Por otra parte, las circunstancias corrientes, indican que las aulas de clase permanecerán cerradas durante más tiempo y llegado el momento difícilmente reabrirán de la misma manera. Todo el globo discute sobre el fenómeno de la migración desde la educación presencial hacia esquemas diferentes, a raíz de la pandemia. El formato virtual, a distancia y otros recursos. Una preocupación usual, se refuta si, ¿Es procedente la educación en arquitectura de manera impersonal?. Pero sin duda, ese no es el verdadero desafío en cuestión. La educación con independencia es simplemente un vehículo, y ahora también un catalizador. No es inédito. Ha existido durante mucho tiempo, aunque no ha sido ejercitado plenamente. El problema verdadero que nos está haciendo ver la crisis actual, es que la formación de los arquitectos, producto de la imposibilidad de la estrecha relación maestro – aprendiz,  pueda cambiar hacia otros arquetipos de la educación, donde ya no se produce una subordinación acérrima del uno sobre el otro, sino donde el profesor debe ser capaz de transmitir los elementos fundamentales, y donde los estudiantes están obligados a desarrollar una madurez y una autonomía bien fundada.

La pregunta que queda en el aire es si ¿estamos dispuestos?, y ¿cómo lo vamos a hacer?.

Volviendo a Fuller, en 1976 la Biósfera sufrió un incendio que hizo desaparecer el recubrimiento de acrílico envolvente de la cúpula, que le proporcionaba si bien un aspecto misterioso e insospechado, también opaco e impenetrable.

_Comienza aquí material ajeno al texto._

(* ===== verification/RoleCleanup.v ===== *)
(** * Clean-up of a deleted Role (src/internal/controller/role_object_cleanup.go, role_reassign.go)

    What the Databases' ledgers and specs say about a role, the revokes that follow
    from it, and the reassignment of the objects the role owns. [pgClient] is the
    operator's connection to one database: the operations of internal/postgres that
    the Role reconciler calls. *)

From S2P Require Import Prelude GoStrings GoStrconv Privileges Parameters RoleSql ApiTypes RolePolicy Objects.
From S2P Require Import Settings Memberships GrantEngine GranteePolicy Grants ObjectGrants.

(** ** What is recorded *)

Record createdObjectsGrant := {
  cg_schema : string;
  cg_forRole : string;
  cg_kind : defaultKindInfo;
  cg_privileges : list string }.

Record recordedObjectAccess := {
  ra_objects : list ManagedObjectGrant;
  ra_defaults : list ManagedDefaultPrivilege;
  ra_created : list createdObjectsGrant }.

Definition no_access : recordedObjectAccess := {| ra_objects := []; ra_defaults := []; ra_created := [] |}.

Definition add_object_grant (role : string) (a : recordedObjectAccess) (g : ManagedObjectGrant) : recordedObjectAccess :=
  if bool_decide (mog_Role g = role) && validLedgerSchema (mog_Schema g)
  then {| ra_objects := ra_objects a ++ [g]; ra_defaults := ra_defaults a; ra_created := ra_created a |}
  else a.

(** [addCreated], with its set of keys seen in this Database. *)
Definition addCreated (st : recordedObjectAccess * gset string) (schema forRole : string) (kind : defaultKindInfo)
    (privileges : list string) : recordedObjectAccess * gset string :=
  let '(a, seen) := st in
  let k := schema +:+ "|" +:+ forRole +:+ "|" +:+ dki_api kind in
  if negb (validLedgerSchema schema) || bool_decide (forRole = "") || bool_decide (privileges = []) || bool_decide (k ∈ seen)
  then (a, seen)
  else ({| ra_objects := ra_objects a; ra_defaults := ra_defaults a;
           ra_created := ra_created a ++ [{| cg_schema := schema; cg_forRole := forRole; cg_kind := kind;
                                             cg_privileges := privileges |}] |}, {[k]} ∪ seen).

Definition add_default (role : string) (st : recordedObjectAccess * gset string) (d : ManagedDefaultPrivilege)
    : recordedObjectAccess * gset string :=
  if (negb (bool_decide (mdp_Role d = role)) && negb (bool_decide (mdp_ForRole d = role))) || negb (validLedgerSchema (mdp_Schema d))
  then st
  else
    let a := {| ra_objects := ra_objects st.1; ra_defaults := ra_defaults st.1 ++ [d]; ra_created := ra_created st.1 |} in
    match defaultKindOf (mdp_Kind d) with
    | Some ki => if decide (mdp_Role d = role)
                 then addCreated (a, st.2) (mdp_Schema d) (mdp_ForRole d) ki (str_union (mdp_Privileges d) (mdp_GrantOptions d))
                 else (a, st.2)
    | None => (a, st.2)
    end.

Definition add_declared (role schema : string) (st : recordedObjectAccess * gset string) (d : DefaultPrivilegeSpec)
    : recordedObjectAccess * gset string :=
  match defaultKindOf (dps_Kind d) with
  | Some ki =>
      if decide (CanonicalGrantee (dps_Role d) = role) then
        match normalizeObjectPrivileges (dki_object ki) (dps_Privileges d) with
        | inl privs => addCreated st schema (dps_ForRole d) ki privs
        | inr _ => st
        end
      else st
  | None => st
  end.

(** One Database added to what is known of its PostgreSQL database. *)
Definition add_database (role : string) (db : Database) (a : recordedObjectAccess) : recordedObjectAccess :=
  let a := foldl (add_object_grant role) a (dst_ManagedObjectGrants (db_Status db)) in
  let st := foldl (add_default role) (a, ∅) (dst_ManagedDefaultPrivileges (db_Status db)) in
  (foldl (λ st s, foldl (add_declared role (ss_Name s)) st (ss_DefaultPrivileges s)) st (ds_Schemas (db_Spec db))).1.

(** An entry appears only once something is recorded or declared ([at]). *)
Definition recorded_step (cluster uid role : string) (out : gmap string recordedObjectAccess) (db : Database)
    : gmap string recordedObjectAccess :=
  let name := dst_DatabaseName (db_Status db) in
  if decide (ds_ClusterRef (db_Spec db) ≠ cluster ∨ dst_ClusterUID (db_Status db) ≠ uid ∨ name = "") then out
  else
    let a := add_database role db (default no_access (out !! name)) in
    match a with
    | Build_recordedObjectAccess [] [] [] => out
    | _ => <[name := a]> out
    end.

Definition recordedObjectAccessFrom (databases : list Database) (cluster uid role : string) : gmap string recordedObjectAccess :=
  foldl (recorded_step cluster uid role) ∅ databases.

(** ** Revoking it *)

Record objectAccessRevoker (W : Type) := {
  rv_RevokeOnSchemaObject : string → string → string → Z → string → list string → RevokeMode → M W error;
  rv_RevokeDefaultPrivileges : DefaultPrivilegesTarget → string → list string → RevokeMode → M W error;
  rv_RoleOIDs : list string → M W (result (gmap string Z));
  rv_ListSchemaObjects : string → string → SchemaObjectSelector → M W (result (list SchemaObject)) }.
Arguments rv_RevokeOnSchemaObject {W}. Arguments rv_RevokeDefaultPrivileges {W}.
Arguments rv_RoleOIDs {W}. Arguments rv_ListSchemaObjects {W}.

Definition option_mode : RevokeMode := {| GrantOptionOnly := true; Cascade := true |}.
Definition all_objects : SchemaObjectSelector := {| sel_All := true; sel_Names := []; sel_OIDs := []; sel_Limit := 0 |}.

(** The errors of one call per element, in order. *)
Fixpoint each {W A} (f : A → M W error) (l : list A) : M W (list error) :=
  match l with
  | [] => mret []
  | x :: xs => e ← f x; es ← each f xs; mret (e :: es)
  end.

Definition revokeRecorded {W} (privileges grantOptions : list string) (revoke : list string → RevokeMode → M W error) : M W error :=
  e1 ← (if decide (privileges = []) then mret None else revoke privileges cascade_mode);
  let only := subtract grantOptions privileges in
  e2 ← (if decide (only = []) then mret None else revoke only option_mode);
  mret (errors_Join [e1; e2]).

Section revoke.
Context {W : Type} (pg : objectAccessRevoker W) (role : string).

Definition revokeObjectGrant (g : ManagedObjectGrant) : M W error :=
  match objectKindOf (mog_Kind g) with
  | None => mret None
  | Some ki => revokeRecorded (mog_Privileges g) (mog_GrantOptions g)
                 (rv_RevokeOnSchemaObject pg (ki_pg ki) (mog_Schema g) (mog_Object g) (mog_OID g) (mog_Role g))
  end.

Definition revokeDefaultGrant (d : ManagedDefaultPrivilege) : M W error :=
  match defaultKindOf (mdp_Kind d) with
  | None => mret None
  | Some ki => revokeRecorded (mdp_Privileges d) (mdp_GrantOptions d)
                 (rv_RevokeDefaultPrivileges pg {| dt_ForRole := mdp_ForRole d; dt_Schema := mdp_Schema d; dt_Kind := dki_pg ki |}
                    (mdp_Role d))
  end.

(** One object of the created ones. *)
Definition revokeCreated (c : createdObjectsGrant) (kind : string) (grantee owner : Z) (o : SchemaObject) : M W error :=
  if decide (so_OwnerOID o ≠ owner ∨ so_Extension o ≠ "") then mret None
  else
    let revoke := intersect (cg_privileges c) (SchemaObject_Held (so_OwnerOID o) (so_ACL o) grantee).1 in
    if decide (revoke = []) then mret None
    else rv_RevokeOnSchemaObject pg kind (cg_schema c) (so_Identity o) (so_OID o) role revoke cascade_mode.

Definition createdKinds (c : createdObjectsGrant) : list string :=
  dki_object (cg_kind c) :: if decide (dki_object (cg_kind c) = SchemaFunction) then [SchemaProcedure] else [].

Definition revokeCreatedKind (c : createdObjectsGrant) (grantee owner : Z) (kind : string) : M W error :=
  l ← rv_ListSchemaObjects pg (cg_schema c) kind all_objects;
  match l with
  | inr e => mret (Some e)
  | inl objects => es ← each (revokeCreated c kind grantee owner) objects; mret (errors_Join es)
  end.

Definition revokeFromCreatedObjects (c : createdObjectsGrant) : M W error :=
  r ← rv_RoleOIDs pg [role; cg_forRole c];
  match r with
  | inr e => mret (Some e)
  | inl oids =>
      match oids !! role, oids !! cg_forRole c with
      | Some grantee, Some owner => es ← each (revokeCreatedKind c grantee owner) (createdKinds c); mret (errors_Join es)
      | _, _ => mret None
      end
  end.

Definition revokeRecordedObjectAccess (rec : recordedObjectAccess) : M W error :=
  e1 ← each revokeObjectGrant (ra_objects rec);
  e2 ← each revokeDefaultGrant (ra_defaults rec);
  e3 ← each revokeFromCreatedObjects (ra_created rec);
  mret (errors_Join (e1 ++ e2 ++ e3)).
End revoke.

(** ** Over the databases of the Cluster *)

(** The outcome of DROP ROLE: done, blocked by dependents, or failed. *)
Inductive drop_outcome := Dropped | DropBlocked (e : gerr) | DropFailed (e : gerr).

(** [exec] answers the error of a statement with PostgreSQL's detail. *)
Definition DropRole `{UnicodePrint} {W} (exec : string → M W (option (gerr * string))) (name : string) : M W drop_outcome :=
  r ← exec (DropRole_query name);
  mret (match r with
        | None => Dropped
        | Some (err, detail) => match dependentObjectsError name detail err with
                                | Some e => DropBlocked e
                                | None => DropFailed (Wrapf "failed to drop role: %w" [] err)
                                end
        end).

Record pgClient (W : Type) := {
  pc_RoleComment : string → M W (result (option string));
  pc_CreateRole : string → RoleOptions → M W error;
  pc_DropRole : string → M W drop_outcome;
  pc_RevokeAllDatabasePrivileges : string → M W error;
  pc_DatabasesWithObjectPrivileges : string → M W (result (list DatabaseRef));
  pc_RevokeAllSchemaPrivileges : string → M W error;
  pc_RevokeAllExtensionMemberPrivileges : string → M W error;
  pc_RoleReassignTarget : string → string → M W (result ReassignTargetInfo);
  pc_DatabasesOwnedBy : string → M W (result (list string));
  pc_DatabasesWithOwnedObjects : string → M W (result (list DatabaseRef));
  pc_ReassignOwned : string → string → M W error;
  pc_revoker : objectAccessRevoker W;
  pc_memberships : membershipClient W;
  pc_parameters : parameterGrantClient W;
  pc_settings : roleSettingsClient W }.
Arguments pc_RoleComment {W}. Arguments pc_CreateRole {W}. Arguments pc_DropRole {W}.
Arguments pc_RevokeAllDatabasePrivileges {W}. Arguments pc_DatabasesWithObjectPrivileges {W}.
Arguments pc_RevokeAllSchemaPrivileges {W}. Arguments pc_RevokeAllExtensionMemberPrivileges {W}.
Arguments pc_RoleReassignTarget {W}. Arguments pc_DatabasesOwnedBy {W}. Arguments pc_DatabasesWithOwnedObjects {W}.
Arguments pc_ReassignOwned {W}. Arguments pc_revoker {W}. Arguments pc_memberships {W}. Arguments pc_parameters {W}.
Arguments pc_settings {W}.

Section databases.
Context `{UnicodePrint} `{ErrorText} {W : Type} (connect : string → M W (result (pgClient W))).

(** Runs [f] on a connection to [db]. *)
Definition in_database (db : string) (f : pgClient W → M W error) : M W error :=
  c ← connect db;
  match c with
  | inr e => mret (Some e)
  | inl pg => f pg
  end.

Definition skipped_entry (db : string) (e : error) : list string :=
  match e with Some err => [db +:+ " (" +:+ error_text err +:+ ")"] | None => [] end.

(** The databases of [dbs] where [f] failed or that accept no connections. *)
Fixpoint for_databases (f : pgClient W → M W error) (dbs : list DatabaseRef) : M W (list string) :=
  match dbs with
  | [] => mret []
  | db :: rest =>
      if negb (dbr_AllowConns db) then
        s ← for_databases f rest; mret ((dbr_Name db +:+ " (does not allow connections)") :: s)
      else
        e ← in_database (dbr_Name db) f;
        s ← for_databases f rest;
        mret (skipped_entry (dbr_Name db) e ++ s)
  end.

Definition revokeSchemaPrivileges (role : string) (pg : pgClient W) : M W error :=
  e ← pc_RevokeAllSchemaPrivileges pg role;
  match e with
  | Some err => mret (Some err)
  | None => pc_RevokeAllExtensionMemberPrivileges pg role
  end.

(** The databases in any order: [recorded] is a list of the map's entries. *)
Fixpoint revokeRecordedObjectAccessFor (role : string) (recorded : list (string * recordedObjectAccess)) : M W (list string) :=
  match recorded with
  | [] => mret []
  | (db, rec) :: rest =>
      e ← in_database db (λ pg, revokeRecordedObjectAccess (pc_revoker pg) role rec);
      s ← revokeRecordedObjectAccessFor role rest;
      mret (skipped_entry db e ++ s)
  end.

(** The skipped databases, or why nothing is reassigned ([Some] in the second). *)
Definition reassignOwnedObjects (pg : pgClient W) (old target : string) : M W (result (list string * error)) :=
  i ← pc_RoleReassignTarget pg old target;
  match i with
  | inr e => mret (inr e)
  | inl info =>
  match checkReassignTarget old target info with
  | Some refusal => mret (inl ([], Some refusal))
  | None =>
  o ← pc_DatabasesOwnedBy pg old;
  match o with
  | inr e => mret (inr e)
  | inl (_ :: _ as owned) => mret (inl ([], Some (Errorf
      "the role owns the database(s) %s, which REASSIGN OWNED would hand to %q; change the spec.owner of the Database first"
      [Join owned ", "; target])))
  | inl [] =>
  d ← pc_DatabasesWithOwnedObjects pg old;
  match d with
  | inr e => mret (inr e)
  | inl dbs => s ← for_databases (λ c, pc_ReassignOwned c old target) dbs; mret (inl (s, None))
  end end end end.
End databases.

Pero este accidente que trastocó bruscamente la obra de Fuller, lejos de perjudicarla, permitió revelar definitivamente, las cualidades integrales de toda la estructura y de la »ciudad desconocida» que se ocultaba contenida en su interior.

Cómo la cúpula geodésica, la educación debe prescindir de los mantos protectores, para transparentarse y adquirir una estructura más autentica, con una expansión de todo su potencial.

Marcos Coronel Bravo. Arquitecto. Profesor. Faber

Nota final: Las crisis son un punto de quiebre. Y la famosa -nueva normalidad- no puede significar volver a lo mismo. A nuestros anhelados hábitos de siempre. Sino avanzar hacia algo que tenemos que construir. Incluso a pesar del gravísimo estado en que se encuentran las universidades nacionales, su infraestructura, su equipamiento, y su personal. Eso también debe cambiar urgentemente.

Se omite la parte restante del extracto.